PROVIDED RECORDS:
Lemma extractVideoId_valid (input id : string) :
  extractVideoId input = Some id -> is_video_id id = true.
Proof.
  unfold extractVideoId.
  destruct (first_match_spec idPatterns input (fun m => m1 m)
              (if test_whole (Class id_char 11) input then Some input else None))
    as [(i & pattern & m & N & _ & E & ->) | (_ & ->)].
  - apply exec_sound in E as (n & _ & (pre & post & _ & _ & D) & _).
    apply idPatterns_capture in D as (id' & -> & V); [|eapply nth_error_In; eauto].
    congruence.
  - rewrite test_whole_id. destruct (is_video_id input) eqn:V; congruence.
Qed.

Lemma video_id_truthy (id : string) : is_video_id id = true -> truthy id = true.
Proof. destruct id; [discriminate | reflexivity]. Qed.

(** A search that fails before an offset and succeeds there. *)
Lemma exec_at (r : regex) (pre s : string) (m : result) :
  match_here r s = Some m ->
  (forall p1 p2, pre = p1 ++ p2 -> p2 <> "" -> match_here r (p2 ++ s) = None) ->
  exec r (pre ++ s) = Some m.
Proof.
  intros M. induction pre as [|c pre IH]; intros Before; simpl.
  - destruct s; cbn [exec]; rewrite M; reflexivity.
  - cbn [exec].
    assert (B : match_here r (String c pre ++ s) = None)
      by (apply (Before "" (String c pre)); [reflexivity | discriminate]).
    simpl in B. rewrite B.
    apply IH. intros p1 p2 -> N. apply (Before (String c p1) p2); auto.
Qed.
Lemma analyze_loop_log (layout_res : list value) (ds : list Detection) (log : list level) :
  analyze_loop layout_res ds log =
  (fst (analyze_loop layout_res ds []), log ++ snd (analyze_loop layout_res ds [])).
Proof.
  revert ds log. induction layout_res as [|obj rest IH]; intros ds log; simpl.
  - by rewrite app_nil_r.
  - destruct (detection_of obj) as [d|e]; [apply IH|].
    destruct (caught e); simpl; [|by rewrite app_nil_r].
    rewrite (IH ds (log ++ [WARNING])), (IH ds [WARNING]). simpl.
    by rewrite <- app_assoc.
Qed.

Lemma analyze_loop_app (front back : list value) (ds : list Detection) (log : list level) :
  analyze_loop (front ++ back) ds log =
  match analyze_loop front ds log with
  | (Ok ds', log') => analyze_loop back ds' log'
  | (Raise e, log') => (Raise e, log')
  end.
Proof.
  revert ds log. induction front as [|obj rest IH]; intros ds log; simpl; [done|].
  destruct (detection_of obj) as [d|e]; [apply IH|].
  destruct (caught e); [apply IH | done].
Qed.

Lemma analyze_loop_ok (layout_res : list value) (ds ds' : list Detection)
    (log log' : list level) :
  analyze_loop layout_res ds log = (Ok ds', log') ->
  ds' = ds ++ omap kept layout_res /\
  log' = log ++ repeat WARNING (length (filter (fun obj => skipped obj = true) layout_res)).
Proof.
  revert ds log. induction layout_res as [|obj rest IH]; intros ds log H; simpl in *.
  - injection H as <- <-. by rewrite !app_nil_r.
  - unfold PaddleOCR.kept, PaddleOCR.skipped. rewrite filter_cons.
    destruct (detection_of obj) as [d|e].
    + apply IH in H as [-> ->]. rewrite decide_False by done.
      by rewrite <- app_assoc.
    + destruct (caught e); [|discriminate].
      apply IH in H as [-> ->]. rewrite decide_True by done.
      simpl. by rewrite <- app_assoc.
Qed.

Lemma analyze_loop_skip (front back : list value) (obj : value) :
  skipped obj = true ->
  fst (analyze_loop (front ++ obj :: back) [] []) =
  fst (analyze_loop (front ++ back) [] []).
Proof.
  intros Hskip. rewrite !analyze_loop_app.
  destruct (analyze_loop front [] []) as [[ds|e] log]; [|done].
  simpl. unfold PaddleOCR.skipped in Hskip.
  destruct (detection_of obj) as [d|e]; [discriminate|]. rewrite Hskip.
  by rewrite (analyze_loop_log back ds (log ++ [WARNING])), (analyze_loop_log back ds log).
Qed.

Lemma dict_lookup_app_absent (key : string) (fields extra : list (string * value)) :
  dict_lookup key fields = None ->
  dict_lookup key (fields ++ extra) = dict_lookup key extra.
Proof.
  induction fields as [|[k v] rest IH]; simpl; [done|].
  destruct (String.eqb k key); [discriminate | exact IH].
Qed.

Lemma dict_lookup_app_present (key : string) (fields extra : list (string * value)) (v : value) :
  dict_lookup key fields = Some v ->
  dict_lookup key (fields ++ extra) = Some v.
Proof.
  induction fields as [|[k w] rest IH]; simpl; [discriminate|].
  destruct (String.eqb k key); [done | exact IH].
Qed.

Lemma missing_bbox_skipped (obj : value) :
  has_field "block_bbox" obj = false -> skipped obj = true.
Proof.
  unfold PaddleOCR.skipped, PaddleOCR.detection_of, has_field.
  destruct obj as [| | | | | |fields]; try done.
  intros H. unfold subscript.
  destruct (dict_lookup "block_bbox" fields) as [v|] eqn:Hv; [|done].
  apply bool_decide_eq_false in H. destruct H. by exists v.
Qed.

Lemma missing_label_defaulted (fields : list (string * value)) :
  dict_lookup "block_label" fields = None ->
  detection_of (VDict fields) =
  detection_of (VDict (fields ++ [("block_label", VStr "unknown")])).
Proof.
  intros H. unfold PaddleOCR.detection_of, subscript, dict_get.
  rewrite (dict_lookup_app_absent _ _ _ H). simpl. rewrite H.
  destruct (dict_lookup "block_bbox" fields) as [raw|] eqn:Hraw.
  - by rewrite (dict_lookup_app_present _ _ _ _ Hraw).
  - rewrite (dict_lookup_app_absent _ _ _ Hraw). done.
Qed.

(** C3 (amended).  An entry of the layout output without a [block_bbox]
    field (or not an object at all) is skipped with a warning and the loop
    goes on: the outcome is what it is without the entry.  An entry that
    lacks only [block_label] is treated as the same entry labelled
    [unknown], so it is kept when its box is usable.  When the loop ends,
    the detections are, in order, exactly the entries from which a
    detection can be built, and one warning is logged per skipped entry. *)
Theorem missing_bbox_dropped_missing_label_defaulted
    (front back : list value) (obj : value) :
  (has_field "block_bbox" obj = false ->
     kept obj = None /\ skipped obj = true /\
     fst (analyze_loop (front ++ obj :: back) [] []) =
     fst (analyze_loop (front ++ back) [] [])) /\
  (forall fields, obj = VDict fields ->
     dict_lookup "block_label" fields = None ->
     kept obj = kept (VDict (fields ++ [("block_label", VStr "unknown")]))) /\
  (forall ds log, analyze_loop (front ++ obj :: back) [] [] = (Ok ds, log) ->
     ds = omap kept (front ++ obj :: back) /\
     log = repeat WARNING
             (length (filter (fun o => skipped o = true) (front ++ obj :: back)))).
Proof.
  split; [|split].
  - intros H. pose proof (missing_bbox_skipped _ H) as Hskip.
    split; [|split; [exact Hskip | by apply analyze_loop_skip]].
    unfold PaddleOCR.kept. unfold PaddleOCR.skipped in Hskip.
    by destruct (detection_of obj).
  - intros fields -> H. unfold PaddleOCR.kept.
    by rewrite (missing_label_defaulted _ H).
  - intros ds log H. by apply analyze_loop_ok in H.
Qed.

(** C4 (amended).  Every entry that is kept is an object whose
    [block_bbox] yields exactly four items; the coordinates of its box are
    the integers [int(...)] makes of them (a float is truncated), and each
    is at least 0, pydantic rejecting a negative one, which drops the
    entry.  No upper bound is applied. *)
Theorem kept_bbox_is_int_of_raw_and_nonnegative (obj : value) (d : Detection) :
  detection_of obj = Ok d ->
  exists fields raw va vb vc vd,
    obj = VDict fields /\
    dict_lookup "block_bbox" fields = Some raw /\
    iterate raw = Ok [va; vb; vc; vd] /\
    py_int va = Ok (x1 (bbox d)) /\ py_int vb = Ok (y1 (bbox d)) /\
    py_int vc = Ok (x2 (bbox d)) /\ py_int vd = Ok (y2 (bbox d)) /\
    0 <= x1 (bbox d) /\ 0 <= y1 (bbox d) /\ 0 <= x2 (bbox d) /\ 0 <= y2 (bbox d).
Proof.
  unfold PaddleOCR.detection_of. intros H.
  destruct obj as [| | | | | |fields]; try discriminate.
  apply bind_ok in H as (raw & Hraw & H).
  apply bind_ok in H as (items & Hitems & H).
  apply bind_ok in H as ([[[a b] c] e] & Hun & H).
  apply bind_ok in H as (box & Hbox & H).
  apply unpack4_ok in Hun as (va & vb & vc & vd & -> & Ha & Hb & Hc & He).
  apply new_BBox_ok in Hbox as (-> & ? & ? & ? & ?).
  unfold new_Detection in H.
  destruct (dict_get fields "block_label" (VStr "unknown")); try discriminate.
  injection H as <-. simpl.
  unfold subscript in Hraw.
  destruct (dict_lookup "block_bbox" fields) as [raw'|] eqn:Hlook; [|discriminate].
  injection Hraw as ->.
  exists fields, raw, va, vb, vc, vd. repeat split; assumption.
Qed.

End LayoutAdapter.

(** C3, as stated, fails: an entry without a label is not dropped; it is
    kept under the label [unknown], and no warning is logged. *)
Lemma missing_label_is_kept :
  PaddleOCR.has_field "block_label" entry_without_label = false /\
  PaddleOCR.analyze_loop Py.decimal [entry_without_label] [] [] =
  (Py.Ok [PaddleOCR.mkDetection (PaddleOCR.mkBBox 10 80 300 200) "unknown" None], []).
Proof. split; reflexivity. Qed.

PROBLEM STATEMENT: Using the material above, find each line that holds "injection" and copy that line.

ANSWER SPACE:
  - injection H as <- <-. by rewrite !app_nil_r.
  injection H as <-. simpl.
  injection Hraw as ->.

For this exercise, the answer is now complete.